Copy each line below in which the word "reflexivity" occurs.

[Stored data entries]
- - -
(** * The activity store of the virtue tracker

    A shallow embedding of the [DatabaseService] class that the screens
    import from [../services/DatabaseService]: the store that talks to
    expo-sqlite through [openDatabaseAsync], [execAsync], [runAsync],
    [getAllAsync] and [getFirstAsync], together with the properties the
    specification states about it.  The source holds the class twice; the
    earlier text adds fallbacks for a legacy driver around the same
    statements, and the later text, without them, is the one followed
    here.

    Strings are [String.string] (sequences of 8-bit code units); TEXT
    values are compared the way SQLite's BINARY collation and JavaScript's
    default [Array.prototype.sort] compare them, unit by unit.  The engine
    executes each statement as SQL defines it; a refusal for reasons
    outside the table (I/O) is part of the model only where the store
    reacts to it, in [initialize]. *)

From Stdlib Require Import String Ascii List Bool NArith Arith Lia.
From Stdlib Require Import Sorted Permutation DecimalString.
Import ListNotations.
Local Open Scope string_scope.
Local Open Scope list_scope.

Set Implicit Arguments.

(** ** Ordering of TEXT values *)

Module Text.

Definition le (a b : string) : Prop := String.leb a b = true.
Definition lt (a b : string) : Prop := String.ltb a b = true.

Lemma compare_refl (s : string) : String.compare s s = Eq.
Proof.
  induction s as [|c s IH]; simpl; [reflexivity|].
  unfold Ascii.compare. now rewrite N.compare_refl.
Qed.

Lemma compare_lt_trans (a b c : string) :
  String.compare a b = Lt -> String.compare b c = Lt ->
  String.compare a c = Lt.
Proof.
  revert b c.
  induction a as [|x a IH]; intros [|y b] [|z c]; simpl;
    try discriminate; try reflexivity.
  unfold Ascii.compare.
  destruct (N.compare_spec (N_of_ascii x) (N_of_ascii y)) as [Hxy|Hxy|Hxy];
    try discriminate;
    destruct (N.compare_spec (N_of_ascii y) (N_of_ascii z)) as [Hyz|Hyz|Hyz];
    try discriminate; intros H1 H2.
  - rewrite Hxy, Hyz, N.compare_refl. eauto.
  - rewrite Hxy. apply N.compare_lt_iff in Hyz. now rewrite Hyz.
  - rewrite <- Hyz. apply N.compare_lt_iff in Hxy. now rewrite Hxy.
  - assert (Hxz : (N_of_ascii x < N_of_ascii z)%N) by lia.
    apply N.compare_lt_iff in Hxz. now rewrite Hxz.
Qed.

Lemma compare_gt_lt (a b : string) :
  String.compare a b = Gt <-> String.compare b a = Lt.
Proof.
  rewrite (String.compare_antisym a b).
  destruct (String.compare b a); simpl; split; congruence.
Qed.

Lemma leb_refl (s : string) : String.leb s s = true.
Proof. unfold String.leb. now rewrite compare_refl. Qed.

Lemma ltb_irrefl (s : string) : String.ltb s s = false.
Proof. unfold String.ltb. now rewrite compare_refl. Qed.

Lemma leb_trans (a b c : string) :
  String.leb a b = true -> String.leb b c = true -> String.leb a c = true.
Proof.
  unfold String.leb.
  destruct (String.compare a b) eqn:Hab; try discriminate;
    destruct (String.compare b c) eqn:Hbc; try discriminate; intros _ _.
  - apply String.compare_eq_iff in Hab, Hbc. subst. now rewrite compare_refl.
  - apply String.compare_eq_iff in Hab. subst. now rewrite Hbc.
  - apply String.compare_eq_iff in Hbc. subst. now rewrite Hab.
  - now rewrite (compare_lt_trans _ _ _ Hab Hbc).
Qed.

Lemma ltb_trans (a b c : string) :
  String.ltb a b = true -> String.ltb b c = true -> String.ltb a c = true.
Proof.
  unfold String.ltb.
  destruct (String.compare a b) eqn:Hab; try discriminate;
    destruct (String.compare b c) eqn:Hbc; try discriminate; intros _ _.
  now rewrite (compare_lt_trans _ _ _ Hab Hbc).
Qed.

Lemma ltb_leb (a b : string) : String.ltb a b = true -> String.leb a b = true.
Proof.
  unfold String.ltb, String.leb. now destruct (String.compare a b).
Qed.

Lemma leb_ltb_or_eq (a b : string) :
  String.leb a b = true <-> String.ltb a b = true \/ a = b.
Proof.
  unfold String.ltb, String.leb. split.
  - destruct (String.compare a b) eqn:H; try discriminate; intros _.
    + right. now apply String.compare_eq_iff.
    + now left.
  - intros [H| ->].
    + now destruct (String.compare a b).
    + now rewrite compare_refl.
Qed.

Lemma ltb_negb_leb (a b : string) : String.ltb a b = negb (String.leb b a).
Proof.
  unfold String.ltb, String.leb. rewrite (String.compare_antisym b a).
  now destruct (String.compare a b).
Qed.

Lemma eqb_compare (a b : string) :
  String.eqb a b = true <-> String.compare a b = Eq.
Proof.
  rewrite String.eqb_eq. split.
  - intros ->. apply compare_refl.
  - apply String.compare_eq_iff.
Qed.

End Text.

(** ** The JSON codec for tag lists

    [JSON.stringify] and [JSON.parse] are built-ins; the store only ever
    applies them to a [string[]].  [JSON_stringify] follows
    QuoteJSONString and SerializeJSONArray (no indentation), [JSON_parse]
    is a one-pass recogniser of JSON texts that denote an array of
    strings.  A text that is not such an array makes it answer [None],
    which stands for the [SyntaxError] the built-in throws. *)

Module JSON.

Definition dquote : ascii := "034"%char.
Definition backslash : ascii := "092"%char.
Definition code (c : ascii) : N := N_of_ascii c.

Definition hex_digit (n : N) : ascii :=
  if (n <? 10)%N then ascii_of_N (48 + n) else ascii_of_N (87 + n).

(** QuoteJSONString, one code unit at a time. *)
Definition escape_char (c : ascii) : string :=
  let n := code c in
  if (n =? 34)%N then String backslash (String dquote "")
  else if (n =? 92)%N then String backslash (String backslash "")
  else if (n =? 8)%N then String backslash "b"
  else if (n =? 12)%N then String backslash "f"
  else if (n =? 10)%N then String backslash "n"
  else if (n =? 13)%N then String backslash "r"
  else if (n =? 9)%N then String backslash "t"
  else if (n <? 32)%N then
    String backslash
      (String "u" (String "0" (String "0"
         (String (hex_digit (n / 16)) (String (hex_digit (n mod 16)) "")))))
  else String c "".

Fixpoint escape (s : string) : string :=
  match s with
  | EmptyString => ""
  | String c s' => escape_char c ++ escape s'
  end.

Definition quote (s : string) : string :=
  String dquote (escape s ++ String dquote "").

Fixpoint join_rest (l : list string) : string :=
  match l with
  | [] => ""
  | x :: l' => String "," (quote x ++ join_rest l')
  end.

(** [JSON.stringify(tags)] for [tags : string[]]. *)
Definition JSON_stringify (l : list string) : string :=
  match l with
  | [] => "[]"
  | x :: l' => String "[" (quote x ++ join_rest l' ++ "]")
  end.

(** The recogniser's states. *)
Inductive pstate : Type :=
| PStart                                         (* before the bracket *)
| POpen                                          (* after the bracket *)
| PValue (done : list string)                    (* after a comma *)
| PStr (done : list string) (cur : string)       (* inside a string *)
| PEsc (done : list string) (cur : string)       (* after a backslash *)
| PUni (done : list string) (cur : string) (k : nat) (v : N)
| PAfter (done : list string)                    (* after a string *)
| PEnd (done : list string)                      (* after the closing one *)
| PFail.

Definition is_ws (c : ascii) : bool :=
  let n := code c in
  ((n =? 32) || (n =? 9) || (n =? 10) || (n =? 13))%N.

Definition hex_value (c : ascii) : option N :=
  let n := code c in
  if ((48 <=? n) && (n <=? 57))%N then Some (n - 48)%N
  else if ((97 <=? n) && (n <=? 102))%N then Some (n - 87)%N
  else if ((65 <=? n) && (n <=? 70))%N then Some (n - 55)%N
  else None.

Definition snoc (s : string) (c : ascii) : string := s ++ String c "".

Definition step (st : pstate) (c : ascii) : pstate :=
  let n := code c in
  match st with
  | PStart =>
      if is_ws c then PStart
      else if (n =? 91)%N then POpen else PFail
  | POpen =>
      if is_ws c then POpen
      else if (n =? 93)%N then PEnd []
      else if (n =? 34)%N then PStr [] "" else PFail
  | PValue done =>
      if is_ws c then PValue done
      else if (n =? 34)%N then PStr done "" else PFail
  | PStr done cur =>
      if (n =? 34)%N then PAfter (done ++ [cur])
      else if (n =? 92)%N then PEsc done cur
      else if (n <? 32)%N then PFail
      else PStr done (snoc cur c)
  | PEsc done cur =>
      if (n =? 34)%N then PStr done (snoc cur dquote)
      else if (n =? 92)%N then PStr done (snoc cur backslash)
      else if (n =? 47)%N then PStr done (snoc cur "/"%char)
      else if (n =? 98)%N then PStr done (snoc cur (ascii_of_N 8))
      else if (n =? 102)%N then PStr done (snoc cur (ascii_of_N 12))
      else if (n =? 110)%N then PStr done (snoc cur (ascii_of_N 10))
      else if (n =? 114)%N then PStr done (snoc cur (ascii_of_N 13))
      else if (n =? 116)%N then PStr done (snoc cur (ascii_of_N 9))
      else if (n =? 117)%N then PUni done cur 0 0%N
      else PFail
  | PUni done cur k v =>
      match hex_value c with
      | None => PFail
      | Some d =>
          let v' := (16 * v + d)%N in
          if Nat.eqb k 3 then
            (* an escape above 00ff names a code unit that an 8-bit
               string cannot hold *)
            if (v' <? 256)%N then PStr done (snoc cur (ascii_of_N v'))
            else PFail
          else PUni done cur (S k) v'
      end
  | PAfter done =>
      if is_ws c then PAfter done
      else if (n =? 44)%N then PValue done
      else if (n =? 93)%N then PEnd done else PFail
  | PEnd done => if is_ws c then PEnd done else PFail
  | PFail => PFail
  end.

Fixpoint run (st : pstate) (s : string) : pstate :=
  match s with
  | EmptyString => st
  | String c s' => run (step st c) s'
  end.

(** [JSON.parse(text)] at type [string[]]. *)
Definition JSON_parse (s : string) : option (list string) :=
  match run PStart s with
  | PEnd done => Some done
  | _ => None
  end.

Lemma run_app (a b : string) : forall st, run st (a ++ b) = run (run st a) b.
Proof. induction a as [|c a IH]; intros st; simpl; auto. Qed.

Lemma append_assoc (a b c : string) :
  ((a ++ b) ++ c = a ++ (b ++ c))%string.
Proof. induction a as [|x a IH]; simpl; congruence. Qed.

Lemma append_nil_r (a : string) : (a ++ "" = a)%string.
Proof. induction a as [|x a IH]; simpl; congruence. Qed.

Lemma run_escape_char (c : ascii) (done : list string) (cur : string) :
  run (PStr done cur) (escape_char c) = PStr done (snoc cur c).
Proof.
  destruct c as [[] [] [] [] [] [] [] []]; vm_compute; reflexivity.
Qed.

Lemma run_escape (s : string) : forall done cur,
  run (PStr done cur) (escape s) = PStr done (cur ++ s).
Proof.
  induction s as [|c s IH]; intros done cur; simpl.
  - now rewrite append_nil_r.
  - rewrite run_app, run_escape_char, IH. unfold snoc.
    now rewrite append_assoc.
Qed.

Lemma run_string_body (s rest : string) (done : list string) :
  run (PStr done "") (escape s ++ String dquote rest)
  = run (PAfter (done ++ [s])) rest.
Proof. now rewrite run_app, run_escape. Qed.

Lemma run_join_rest (l : list string) : forall done,
  run (PAfter done) (join_rest l ++ "]") = PEnd (done ++ l).
Proof.
  induction l as [|x l IH]; intros done; simpl.
  - now rewrite app_nil_r.
  - unfold quote. simpl. rewrite !append_assoc. simpl.
    rewrite run_string_body, IH, <- app_assoc. reflexivity.
Qed.

(** What [JSON.stringify] writes, [JSON.parse] reads back. *)
Lemma parse_stringify (l : list string) :
  JSON_parse (JSON_stringify l) = Some l.
Proof.
  unfold JSON_parse. destruct l as [|x l]; [reflexivity|].
  simpl. unfold quote. simpl. rewrite !append_assoc. simpl.
  rewrite run_string_body, run_join_rest. reflexivity.
Qed.

Example stringify_two :
  JSON_stringify ["exercise"; "morning"]
  = String "[" (quote "exercise" ++ "," ++ quote "morning" ++ "]").
Proof. reflexivity. Qed.

Example parse_with_blanks :
  JSON_parse (String "[" (" " ++ quote "a" ++ " , " ++ quote "b" ++ " ] "))
  = Some ["a"; "b"].
Proof. reflexivity. Qed.

Example parse_truncated :
  JSON_parse (String "[" (String dquote "a")) = None.
Proof. reflexivity. Qed.

End JSON.

(** ** Sorting by a comparison

    [ORDER BY] and [Array.prototype.sort] are both modelled by one stable
    insertion sort over a boolean "comes no later than" test. *)

Section Sorting.

Variable A : Type.
Variable precedes : A -> A -> bool.

Fixpoint insert_sorted (x : A) (l : list A) : list A :=
  match l with
  | [] => [x]
  | y :: l' => if precedes x y then x :: l else y :: insert_sorted x l'
  end.

Definition sort_by (l : list A) : list A := fold_right insert_sorted [] l.

Lemma insert_sorted_perm (x : A) (l : list A) :
  Permutation (x :: l) (insert_sorted x l).
Proof.
  induction l as [|y l IH]; simpl; [reflexivity|].
  destruct (precedes x y); [reflexivity|].
  rewrite perm_swap. now apply perm_skip.
Qed.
- - -
Answer space
  induction s as [|c s IH]; simpl; [reflexivity|].
    try discriminate; try reflexivity.
  destruct c as [[] [] [] [] [] [] [] []]; vm_compute; reflexivity.
    rewrite run_string_body, IH, <- app_assoc. reflexivity.
  unfold JSON_parse. destruct l as [|x l]; [reflexivity|].
  rewrite run_string_body, run_join_rest. reflexivity.
Proof. reflexivity. Qed.
Proof. reflexivity. Qed.
Proof. reflexivity. Qed.
  induction l as [|y l IH]; simpl; [reflexivity|].
  destruct (precedes x y); [reflexivity|].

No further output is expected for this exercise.